*** Records provided ***

Lemma winrm_cmd_path (env : Env) (argv : list string) :
  Path env argv (winrm_cmd env argv).
Proof.
  destruct argv as [|prog args].
  - rewrite run_no_argv. constructor.
  - destruct (Nat.eq_dec (List.length args) 4) as [H4 | H4].
    + destruct (four_args args H4) as (host & user & password & command & ->).
      destruct (winrm_module env) as [e | lib] eqn:Hm.
      * destruct (isinstance_ImportError e) eqn:Hi.
        -- rewrite (run_not_installed env _ _ _ _ _ e Hm Hi).
           eapply PathNotInstalled; eassumption.
        -- rewrite (run_import_raises env _ _ _ _ _ e Hm Hi).
           eapply PathImportRaises; eassumption.
      * destruct (Session_init lib (script_session host user password))
          as [e |] eqn:Hs.
        -- rewrite (run_session_raises env _ _ _ _ _ lib Hm e Hs).
           eapply PathSessionRaises; eassumption.
        -- destruct (run_ps lib (script_session host user password) command)
             as [e | r] eqn:Hr.
           ++ rewrite (run_ps_raises env _ _ _ _ _ lib Hm e Hs Hr).
              eapply PathRunPsRaises; eassumption.
           ++ rewrite (run_relays env _ _ _ _ _ lib Hm r Hs Hr).
              eapply PathRelays; eassumption.
    + rewrite (run_usage env prog args H4). now constructor.
Qed.

(** The run of an invocation in which the remote command executed. *)
Lemma run_executed env prog host user password command r :
  executed env host user password command r ->
  winrm_cmd env [prog; host; user; password; command] =
  mkOutcome ([ImportWinrm; SessionNew (script_session host user password);
              RunPs (script_session host user password) command] ++ relay r)
            (SystemExit (status_code r)).
Proof.
  intros (lib & Hm & Hs & Hr). now apply run_relays with (lib := lib).
Qed.

(** What the relay puts on the two streams. *)
Lemma stdout_bytes_relay (r : Response) : stdout_bytes (relay r) = std_out r.
Proof.
  unfold relay. destruct (std_out r), (std_err r); simpl;
    rewrite ?app_nil_r; reflexivity.
Qed.

Lemma stderr_bytes_relay (r : Response) : stderr_bytes (relay r) = std_err r.
Proof.
  unfold relay. destruct (std_out r), (std_err r); simpl;
    rewrite ?app_nil_r; reflexivity.
Qed.

Lemma in_relay (r : Response) (ev : Event) :
  In ev (relay r) <->
  (ev = StdoutBufferWrite (std_out r) /\ std_out r <> []) \/
  (ev = StderrBufferWrite (std_err r) /\ std_err r <> []).
Proof.
  unfold relay. rewrite in_app_iff.
  destruct (std_out r) as [|a o], (std_err r) as [|b e]; simpl;
    intuition congruence.
Qed.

*** End of Records provided ***

### [Aim of the task]
Start at the first line of the material and transcribe each line exactly, stopping once the line containing "eapply PathImportRaises; eassumption." has been written.

### [Result of this task]
Lemma winrm_cmd_path (env : Env) (argv : list string) :
  Path env argv (winrm_cmd env argv).
Proof.
  destruct argv as [|prog args].
  - rewrite run_no_argv. constructor.
  - destruct (Nat.eq_dec (List.length args) 4) as [H4 | H4].
    + destruct (four_args args H4) as (host & user & password & command & ->).
      destruct (winrm_module env) as [e | lib] eqn:Hm.
      * destruct (isinstance_ImportError e) eqn:Hi.
        -- rewrite (run_not_installed env _ _ _ _ _ e Hm Hi).
           eapply PathNotInstalled; eassumption.
        -- rewrite (run_import_raises env _ _ _ _ _ e Hm Hi).
           eapply PathImportRaises; eassumption.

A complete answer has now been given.